Find the line containing "(** [ToUint32]: reduce" in the entries below. Reproduce that line and each one after it to the end, exactly, with no other lines.

== Dataset excerpts

(** * BookArchive: the persistence and concurrency-control layer

    A shallow embedding of [BookArchive.cpp] and [main.cpp].  The C++ object
    becomes a record of its fields, every method becomes a function that
    threads that record, and everything the program does to the outside
    (SQLite calls, lock operations, sleeps, log lines, console output) is
    appended to an event trace, so that ordering properties can be stated.

    The SQLite library is not part of the program: its answers are given by
    an oracle record ([Sqlite]) and, for [sqlite3_step], by a script of
    pending results stored in the state. *)

From stdpp Require Import gmap strings list pretty sorting.
From Stdlib Require Import Ascii.

Open Scope Z_scope.

(** ** Constants *)

(** Result codes, with the values of [sqlite3.h]. *)
Definition SQLITE_OK : Z := 0.
Definition SQLITE_BUSY : Z := 5.
Definition SQLITE_ROW : Z := 100.
Definition SQLITE_DONE : Z := 101.

(** [#define SQLITE_MAX_RETRIES 5] *)
Definition SQLITE_MAX_RETRIES : Z := 5.

(** [SIGINT] and [SIGTERM] of [<csignal>] (POSIX numbering). *)
Definition SIGINT : Z := 2.
Definition SIGTERM : Z := 15.

(** ** Data model *)

(** [enum class LogLevel { INFO, DEBUG, ERROR }]: the declaration order is
    the order used by [level < current_log_level]. *)
Inductive LogLevel := INFO | DEBUG | ERROR.

Definition level_rank (l : LogLevel) : Z :=
  match l with INFO => 0 | DEBUG => 1 | ERROR => 2 end.

Definition logLevelToString (l : LogLevel) : string :=
  match l with DEBUG => "DEBUG" | INFO => "INFO" | ERROR => "ERROR" end.

Definition is_ERROR (l : LogLevel) : bool :=
  match l with ERROR => true | _ => false end.

(** [struct Book { int id; std::string title; std::string author; }] *)
Record Book := mkBook { id : Z; title : string; author : string }.

(** A compiled statement handle; [sqlite3_stmt*] is [option sqlite3_stmt],
    with [None] for [nullptr]. *)
Definition sqlite3_stmt := nat.

(** The columns of the row a statement is positioned on:
    [sqlite3_column_int(stmt, 0)], [sqlite3_column_text(stmt, 1)] and
    [sqlite3_column_text(stmt, 2)]; a text column may be [NULL]. *)
Record sqlite3_row := mkRow {
  column_int_0 : Z;
  column_text_1 : option string;
  column_text_2 : option string
}.

(** The answers of the SQLite library, of the file system and of the
    standard library. *)
Record Sqlite := mkSqlite {
  sqlite3_open : string -> Z;
  (** result code and [*errmsg] of [sqlite3_exec], by SQL text *)
  sqlite3_exec : string -> Z * string;
  (** [sqlite3_prepare_v2]: the n-th call overall, on this SQL text, gives a
      result code and the statement written to [*ppStmt] *)
  sqlite3_prepare_v2 : nat -> string -> Z * option sqlite3_stmt;
  sqlite3_bind_text : sqlite3_stmt -> Z -> string -> Z;
  sqlite3_errmsg : string;
  (** whether [log_file.open("book_archive.log")] succeeds *)
  log_file_opens : bool;
  (** the place of a key in the iteration order of [stmt_cache]: the order
      of a [std::unordered_map] is unspecified, it is the hash table's *)
  unordered_position : string -> nat
}.

Inductive LockMode := Exclusive | Shared.

(** [db_mutex] and [stmt_cache_mutex] are [std::shared_mutex]; [log_mutex]
    is a plain [std::mutex], always taken exclusively. *)
Inductive Mutex := db_mutex | stmt_cache_mutex | log_mutex.

(** The fifth argument of [sqlite3_bind_text]. *)
Inductive Destructor := SQLITE_STATIC | SQLITE_TRANSIENT.

Inductive Event :=
| ELogOpen
| ELogClose
| ELog (level : LogLevel) (message : string)
| ECout (text : string)
| ECoutBooks (heading : string) (books : list Book)
| ECerr (text : string)
| ELock (m : Mutex) (mode : LockMode)
| EUnlock (m : Mutex) (mode : LockMode)
| EOpen (filename : string) (rc : Z)
| EClose
| EExec (sql : string) (rc : Z)
| EPrepare (sql : string) (rc : Z)
| EFinalize (h : sqlite3_stmt)
| EReset (h : sqlite3_stmt)
| EClearBindings (h : sqlite3_stmt)
| EBindText (h : sqlite3_stmt) (index : Z) (text : string) (d : Destructor) (rc : Z)
| EStep (h : sqlite3_stmt) (rc : Z)
| ESleep (ms : Z).

(** The fields of the [BookArchive] object, the pending [sqlite3_step]
    results, and the history. *)
Record World := mkWorld {
  db : bool;                                      (* [db != nullptr] *)
  log_file_is_open : bool;
  current_log_level : LogLevel;
  stmt_cache : gmap string (option sqlite3_stmt);
  running : bool;
  prepare_calls : nat;
  steps : list (Z * sqlite3_row);
  trace : list Event
}.

Definition emit (e : Event) (w : World) : World :=
  mkWorld (db w) (log_file_is_open w) (current_log_level w) (stmt_cache w)
          (running w) (prepare_calls w) (steps w) (trace w ++ [e]).

Definition set_db (b : bool) (w : World) : World :=
  mkWorld b (log_file_is_open w) (current_log_level w) (stmt_cache w)
          (running w) (prepare_calls w) (steps w) (trace w).

Definition set_log_file_is_open (b : bool) (w : World) : World :=
  mkWorld (db w) b (current_log_level w) (stmt_cache w)
          (running w) (prepare_calls w) (steps w) (trace w).

Definition set_current_log_level (l : LogLevel) (w : World) : World :=
  mkWorld (db w) (log_file_is_open w) l (stmt_cache w)
          (running w) (prepare_calls w) (steps w) (trace w).

Definition set_stmt_cache (c : gmap string (option sqlite3_stmt)) (w : World) : World :=
  mkWorld (db w) (log_file_is_open w) (current_log_level w) c
          (running w) (prepare_calls w) (steps w) (trace w).

Definition set_running (b : bool) (w : World) : World :=
  mkWorld (db w) (log_file_is_open w) (current_log_level w) (stmt_cache w)
          b (prepare_calls w) (steps w) (trace w).

Definition set_prepare_calls (n : nat) (w : World) : World :=
  mkWorld (db w) (log_file_is_open w) (current_log_level w) (stmt_cache w)
          (running w) n (steps w) (trace w).

Definition set_steps (s : list (Z * sqlite3_row)) (w : World) : World :=
  mkWorld (db w) (log_file_is_open w) (current_log_level w) (stmt_cache w)
          (running w) (prepare_calls w) s (trace w).

(** [std::to_string] on the integers the program prints. *)
Definition to_string (z : Z) : string := pretty z.

(** The delay of the retry numbered [retries]: [10 * (1 << retries)]. *)
Definition backoff_ms (retries : Z) : Z := 10 * Z.shiftl 1 retries.

(** Row marshalling of [executeQuery]:
    [book.title = title ? title : ""], the same for the author. *)
Definition marshal (r : sqlite3_row) : Book :=
  mkBook (column_int_0 r)
         (match column_text_1 r with Some t => t | None => "" end)
         (match column_text_2 r with Some a => a | None => "" end).

(** Membership in a concatenation of explicit lists. *)
Ltac in_list :=
  solve [ repeat first
    [ apply list_elem_of_here
    | apply list_elem_of_further
    | apply elem_of_app; right ] ].

Global Instance LockMode_eq_dec : EqDecision LockMode.
Proof. solve_decision. Defined.
(** * pointer-set: a shallow embedding of [src/index.ts]

    The development follows the source file top to bottom: the numeric
    constants, the JavaScript 32-bit integer operators the code relies on,
    the free-list [Stack], the methods of [PointerSetBase], and the two
    constructors ([PointerSet], the root block, and [PointerSetBlock],
    an extension block).

    JavaScript numbers that the code manipulates are integers; they are
    modelled as [Z] and every conversion that the language performs
    implicitly ([ToInt32] before a bitwise operator, [ToUint32] on a store
    into a [Uint32Array]) is written out. *)

From Stdlib Require Import ZArith Lia List.
From stdpp Require Import gmap strings list fin_maps.

Local Open Scope Z_scope.

(** ** Constants (index.ts, lines 1-7) *)

Definition max8 : Z := 256.
Definition max16 : Z := 65536.
Definition max24 : Z := 16777216.
Definition max32 : Z := 4294967296.
Definition mask8 : Z := 255.
Definition mask16 : Z := 65535.
Definition mask24 : Z := 16777215.

(** ** JavaScript integer conversions and bitwise operators *)

Module JS.

(** [ToInt32]: reduce modulo 2^32 into the signed range. *)
Definition ToInt32 (x : Z) : Z := (x + 2147483648) mod 4294967296 - 2147483648.

(** [ToUint32]: reduce modulo 2^32 into the unsigned range. *)
Definition ToUint32 (x : Z) : Z := x mod 4294967296.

====

▸ Answer box:
(** [ToUint32]: reduce modulo 2^32 into the unsigned range. *)
Definition ToUint32 (x : Z) : Z := x mod 4294967296.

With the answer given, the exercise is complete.